─── Provided entries

Definition SetGrant (sg : SignedGrant) (m : Manager) : Manager * result relay_error unit :=
  match Parse sg with
  | Err e => (m, Err e)
  | Ok info => (Wake (MkManager (enabled m) (Some (sg, info)) (endpoint m) (started m) (requester m) (lastRequest m) (keepAlive m)
                        (session m) (woken m)), Ok tt)
  end.

Definition Endpoint (should : option bool) (m : Manager) : string * bool :=
  (endpoint m, (endpoint m <>s "") && enabled m && relayWanted should m).

Definition grantExpired (now : Z) (info : Grant) : bool := negb (g_ExpiresAt info =? 0)%Z && (g_ExpiresAt info <=? unix now)%Z.
Definition grantExpiring (now : Z) (info : Grant) : bool :=
  negb (g_ExpiresAt info =? 0)%Z && (g_ExpiresAt info <=? unix (now + grantRefreshLead))%Z.

(** A request that reached the tunnel: when, and the failed-host hint. *)
Notation request := (Z * string)%type.

(** [sent] tells whether the callback returns nil. *)
Definition requestGrant (now : Z) (sent : bool) (failedHost : string) (m : Manager) : Manager * list request :=
  let throttled := (failedHost =s "") && (time_sub now (lastRequest m) <? grantReqMinInterval)%Z in
  if negb (requester m) || throttled || negb sent then (m, []) else (set_last m now, [(now, failedHost)]).

(** The handlers may run while a session is up. *)
Inductive handler_op := OpGrant (sg : SignedGrant) | OpKeepAlive (should : option bool) (keep : bool) | OpWake.
Definition apply_handler (m : Manager) (o : handler_op) : Manager :=
  match o with
  | OpGrant sg => (SetGrant sg m).1
  | OpKeepAlive should keep => (SetKeepAlive should keep m).1
  | OpWake => Wake m
  end.

(** What one pass of the loop meets: the clock before and after the session, shouldRelay's
    answer, whether requests can be sent, whether the session reached ready and with which
    endpoint, and the handlers that ran meanwhile. *)
Record pass_io := MkPass {
  p_now : Z;
  p_after : Z;
  p_should : option bool;
  p_sent : bool;
  p_established : bool;
  p_endpoint : string;
  p_during : list handler_op
}.

Record loop_state := MkLoop { l_mgr : Manager; l_attempt : Z; l_failures : Z }.

(** While the session is up, as the handlers see it. *)
Definition in_session (io : pass_io) (m : Manager) : Manager :=
  set_session (if p_established io then set_endpoint m (p_endpoint io) else m) true.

──────

_What you should do_:
Above are some records; copy exactly the lines from the one with "match Parse sg with" through the one with "(** A request", both included, and no others.

_The completed task_:
  match Parse sg with
  | Err e => (m, Err e)
  | Ok info => (Wake (MkManager (enabled m) (Some (sg, info)) (endpoint m) (started m) (requester m) (lastRequest m) (keepAlive m)
                        (session m) (woken m)), Ok tt)
  end.

Definition Endpoint (should : option bool) (m : Manager) : string * bool :=
  (endpoint m, (endpoint m <>s "") && enabled m && relayWanted should m).

Definition grantExpired (now : Z) (info : Grant) : bool := negb (g_ExpiresAt info =? 0)%Z && (g_ExpiresAt info <=? unix now)%Z.
Definition grantExpiring (now : Z) (info : Grant) : bool :=
  negb (g_ExpiresAt info =? 0)%Z && (g_ExpiresAt info <=? unix (now + grantRefreshLead))%Z.

(** A request that reached the tunnel: when, and the failed-host hint. *)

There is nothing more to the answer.